Just wanted to add that we had a similar discussion on the board awhile back:

http://www.puritanboard.com/f32/intellectual-emotional-composition-men-women-28420/

added: Relevant quote from Pascal, pulled from that thread:

The reason, therefore, that some intuitive minds are not mathematical is that they cannot at all turn their attention to the principles of mathematics. But the reason that mathematicians are not intuitive is that they do not see what is before them, and that, accustomed to the exact and plain principles of mathematics, and not reasoning till they have well inspected and arranged their principles, they are lost in matters of intuition where the principles do not allow of such arrangement.

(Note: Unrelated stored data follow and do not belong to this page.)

(* ===== verification/Prelude.v ===== *)
(** * A verification of the document store and its synchronisation

    The library models the crate [pdn-store] (a fork of iroh-docs): replicas
    of a namespace hold signed entries under (author, key), are stored in
    redb tables, reconciled between peers by ranged set reconciliation, and
    kept in sync by a live actor that dials, accepts, downloads and gossips.

    ** Parts, files and sources

    - [Prelude]: byte strings and their order, [N]-valued integers, the
      result type with panics ([Ok], [Err], [Panic]), the state monad [ST]
      with three proof styles - weakest preconditions ([wp], total: neither
      error nor panic), Hoare triples with an exceptional postcondition
      ([triple]), invariants ([preserves]) and relational runs ([st_rel]).
    - [Redb]: what the store uses of redb, as the class [Redb] of ordered
      tables and transactions with the laws [RedbOk]; an executable instance.
    - [Keys] (src/keys.rs, src/store/pubkeys.rs, capabilities of src/sync.rs):
      keys over an abstract signature scheme [Crypto], the public-key cache,
      capabilities and their merge.
    - [Entry] (src/sync.rs): record identifiers, records, entries, signatures,
      validation of empty entries, canonical bytes.
    - [Heads] (src/heads.rs): author heads, merge, news, size-limited report.
    - [Query] (src/store.rs, src/store/util.rs): queries, filters, download
      policies and their text form, the latest-per-key selector.
    - [Bounds] (src/store/fs/bounds.rs): byte-level scan bounds.
    - [Ranger] (src/ranger.rs): the reconciliation protocol over the interface
      [RangerStore] with its laws [RangerStoreOk]; the client's theorems are
      proved against the laws, [StoreInstance] and [Filter] discharge them.
    - [Converge] (src/ranger.rs): two parties that answer each other's
      messages over any such store: how many rounds it takes, what has been
      delivered at the end, and that the stores are then the join of both.
    - [Info] (src/sync.rs): replica info, subscribers, events; channels and
      observers are the [World] the operations act on.
    - [Store] (src/store/fs.rs, tables.rs): the store with its pending write
      transaction, authors, capabilities, peers, policies, replicas.
    - [StoreInstance] (src/store/fs.rs): one replica's view of the store as a
      [RangerStore], optionally reading from a session's snapshot.
    - [Migrations] (src/store/fs/migrations.rs, migrate_redb_v2_tuples.rs,
      opening in src/store/fs.rs): the table migrations, each in its
      transaction, the conversion of the old file format with the states a
      crash can leave, and opening a store.
    - [Texts] (src/keys.rs, src/ticket.rs): printing and parsing of keys, ids
      and tickets, over the codecs [Hex] and [TicketText].
    - [Filter] (src/filter.rs): the filtered session store, again a
      [RangerStore], and what it hides.
    - [QueryIter] (src/store/fs/query.rs, ranges.rs): the query iterator.
    - [Replica] (src/sync.rs): insertion, deletion, validation, the two halves
      of reconciliation on a replica.
    - [Reconcile] (src/sync.rs, src/ranger.rs): a whole session between two
      replicas, as an instance of [Converge].
    - [SyncState] (src/engine/state.rs): one slot per syncing namespace and
      peer, idle or running.
    - [Codec] (src/net/codec.rs): the framing of messages.
    - [Net] (src/net.rs, src/net/codec.rs): both ends of an exchange as
      programs over a scripted stream, asking the service [SyncService].
    - [Actor], [ActorInv], [ActorSessions] (src/actor.rs): the actor that owns
      store, open replicas and session snapshots; its invariant; the life of
      handles and sessions; the actor as the service of [Net].
    - [Live] (src/engine/live.rs, src/engine/gossip.rs): the live actor over
      the interface [SyncOps] of the sync actor; running tasks are fields of
      its state, what leaves the process is a log, [Env] is what it reads of
      the outside.
    - [SyncHandle] (src/actor.rs): the methods of the handle as actions with
      their replies; the actor as the [SyncOps] of [Live].
    - [AuthorsInv]: which operations leave the table of authors alone.
    - [Engine], [EngineFacts] (src/engine.rs): the default author and its
      file, the requests to the two actors, events, the protection of content
      from garbage collection.
    - [Api] (src/api/protocol.rs, src/api/actor.rs): the requests and their
      handlers on the engine; [ApiClient] (src/api.rs): the client, document
      handles with the closed flag they share, the import of files as a
      state machine that is polled; [ApiFacts]: their theorems.
    - [LiveInv], [LiveFacts]: the live actor's invariant; access, release of
      pairs, downloads, leaving, gossip.
    - [Gossip] (src/engine/gossip.rs): the topics with their senders and the
      tasks of their receive loops, which implement the set of topics of [Live].
    - [Protocol] (src/protocol.rs, shutdown of src/engine.rs): the builder and
      the handler, what is in its directory, starting and shutting down.
    - [Network] (src/sync.rs, src/actor.rs, src/net/codec.rs): any number of
      nodes with a replica of the same document; a step is an insertion, a
      deletion, the insertion of a received entry, the opening of a side of a
      session, one message, or the loss of a session.  On every run sessions
      end.  [Swarm]: what the sessions of such a run deliver, and that the
      replicas converge.

    ** What the theorems show

    Data: the byte orders agree with the field orders, canonical bytes
    determine entries, frames and reports read back, scans cover exactly what
    they should and a described overreach.  Store: write batching is
    transparent, imports never lose a capability, the insertion of the tables
    refines the ranger's, reads serve one replica only, queries terminate with
    their specified result.  Reconciliation: answers cover the range without
    gap or overlap and shrink, only admitted values are stored, no message
    makes a step panic; a session ends after boundedly many messages, has then
    delivered what the other side lacked, and leaves both replicas with the
    same records.  Networks: whatever is interleaved with it, a session ends;
    where nothing is deleted and the fingerprints of the session tell its two
    sides apart, it has passed on all that the other side had when it was
    opened; once nothing is written and every replica has heard of every
    other through such sessions without filters, all have the same document.
    Starting: migrations fill in what is missing and can be interrupted
    anywhere, a database of the old format is converted without loss; the
    default author is committed before its id is written and a running engine
    always has it; its file names it unless a write of the file was cut short,
    and then the next start fails; otherwise a handler that is shut down and
    started again finds it and every table.  API: setting a key answers what is stored,
    tickets give what was asked for, closed handles refuse, imports end.
    Privacy: filtered sessions send admitted entries
    only and two stores that differ in refused entries are answered alike;
    denied peers get nothing; topics carry no content and cannot write.
    Concurrency: every turn of the two actors is one step over their state,
    runs are arbitrary sequences of turns; the invariants hold on all runs,
    session views are frozen, sessions and pairs are released on every path,
    each joined topic has one receive loop, but for loops that panic and loops
    that return after they were told to stop.

    ** Fuel and bounds

    [process_message] and the exchange loops recurse on the message or on the
    list of reads, without fuel.  The query iterator's loop runs with the
    size of its range as fuel, and [query_iterator_correct] proves that this
    is enough; draining takes any number of calls above the length of the
    result.  The rounds of a session run with fuel, and
    [sync_session_delivers] gives the number that is enough.  Awaiting the
    import of a file polls at most once more than its stream has items.
    Reading frames runs with the length of the buffer, enough by
    [codec_roundtrip].  Counters of handles and sessions are [u64] with
    wrap-around; timestamps, lengths and times are [N] below 2^64, where the
    code compares or adds them with the checks it makes.

    ** Parameters

    The signature scheme and hash ([Crypto], [CryptoOk]), redb ([Redb],
    [RedbOk]), the postcard format ([Postcard], [PostcardOk]), hex ([Hex],
    [HexOk]), the base32 text of tickets ([TicketText], [TicketTextOk]) and
    the kinds of transport addresses ([Transport]) are classes whose laws
    state their documented behaviour; each has an executable instance that the
    witnesses use.  What the blob store answers is an argument.

    ** Not modelled

    QUIC connections, the gossip swarm, the blob store and the downloader
    themselves (their answers are inputs), metrics, tracing and the text of
    errors, address books, the random generator (the bytes it yields are
    inputs), irpc (a request is a call of its handler; its listening and
    connecting are left out), and the counters of src/metrics.rs.  Channels
    may be closed but are never full; what the buffer of a framed stream holds
    after a failed flush, which ends its exchange, and panics of the tasks that
    the live actor joins are left out.
    src/store/fs/migrate_v1_v2.rs is declared by no module and is not part of
    the program.  The convergence theorems leave out deletion markers,
    empty keys and keys that end in a byte 255: a marker does not supersede
    what it covers when that arrives later, and the scans of the others reach
    too far or stop short, so replicas that have them need not converge. *)
From stdpp Require Export base tactics list vector gmap sorting.
From Stdlib Require Export Strings.Byte NArith ZArith Lia.
Lemma pair_ltb (x x' : A) (y y' : B) :
  ltb (x, y) (x', y') = ltb x x' || (eqb x x' && ltb y y').
Proof.
  unfold ltb, eqb. change (cmp (x, y) (x', y')) with (cmp_then (cmp x x') (cmp y y')).
  by destruct (cmp x x').
Qed.

Lemma pair_leb (x x' : A) (y y' : B) :
  leb (x, y) (x', y') = ltb x x' || (eqb x x' && leb y y').
Proof.
  unfold ltb, leb, eqb. change (cmp (x, y) (x', y')) with (cmp_then (cmp x x') (cmp y y')).
  by destruct (cmp x x').
Qed.

Lemma leb_ltb_eqb (x x' : A) : leb x x' = ltb x x' || eqb x x'.
Proof. unfold ltb, leb, eqb. by destruct (cmp x x'). Qed.

(** Two-sided: only the pairs with the given first component remain. *)
Lemma pair_between (x w : A) (y z v : B) :
  leb (x, y) (w, v) && ltb (w, v) (x, z) = eqb w x && (leb y v && ltb v z).
Proof.
  rewrite pair_leb, pair_ltb. unfold ltb at 1 2, eqb. rewrite (cmp_antisym x w).
  destruct (cmp x w); simpl; rewrite ?andb_false_r, ?andb_true_r; done.
Qed.

Lemma pair_from_to (x w : A) (y v : B) :
  leb (x, y) (w, v) && leb w x = eqb w x && leb y v.
Proof.
  rewrite pair_leb. unfold ltb at 1, leb at 2, eqb. rewrite (cmp_antisym x w).
  destruct (cmp x w); simpl; rewrite ?andb_false_r, ?andb_true_r; done.
Qed.

Definition is_least (y : B) : Prop := ∀ y', ltb y' y = false.
Definition is_greatest (y : B) : Prop := ∀ y', ltb y y' = false.

Lemma pair_leb_least (x w : A) (y v : B) : is_least y → leb (x, y) (w, v) = leb x w.
Proof.
  intros Hy. rewrite pair_leb, leb_negb_ltb, (leb_ltb_eqb x w), (Hy v). simpl.
  by rewrite andb_true_r.
Qed.

Lemma pair_ltb_least (x w : A) (y v : B) : is_least y → ltb (w, v) (x, y) = ltb w x.
Proof.
  intros Hy. rewrite pair_ltb, (Hy v), andb_false_r. apply orb_false_r.
Qed.

Lemma pair_leb_greatest (x w : A) (y v : B) : is_greatest y → leb (w, v) (x, y) = leb w x.
Proof.
  intros Hy. rewrite pair_leb, (leb_negb_ltb v y), (leb_ltb_eqb w x), (Hy v). simpl.
  by rewrite andb_true_r.
Qed.
End pairs.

They are scarcely seen; they are felt rather than seen; there is the greatest difficulty in making them felt by those who do not of themselves perceive them. These principles are so fine and so numerous that a very delicate and very clear sense is needed to perceive them, and to judge rightly and justly when they are perceived, without for the most part being able to demonstrate them in order as in mathematics, because the principles are not known to us in the same way, and because it would be an endless matter to undertake it. We must see the matter at once, at one glance, and not by a process of reasoning, at least to a certain degree. And thus it is rare that mathematicians are intuitive and that men of intuition are mathematicians, because mathematicians wish to treat matters of intuition mathematically and make themselves ridiculous, wishing to begin with definitions and then with axioms, which is not the way to proceed in this kind of reasoning. Not that the mind does not do so, but it does it tacitly, naturally, and without technical rules; for the expression of it is beyond all men, and only a few can feel it.
Intuitive minds, on the contrary, being thus accustomed to judge at a single glance, are so astonished when they are presented with propositions of which they understand nothing, and the way to which is through definitions and axioms so sterile, and which they are not accustomed to see thus in detail, that they are repelled and disheartened.
But dull minds are never either intuitive or mathematical.
Mathematicians who are only mathematicians have exact minds, provided all things are explained to them by means of definitions and axioms; otherwise they are inaccurate and insufferable, for they are only right when the principles are quite clear.
And men of intuition who are only intuitive cannot have the patience to reach to first principles of things speculative and conceptual, which they have never seen in the world and which are altogether out of the common.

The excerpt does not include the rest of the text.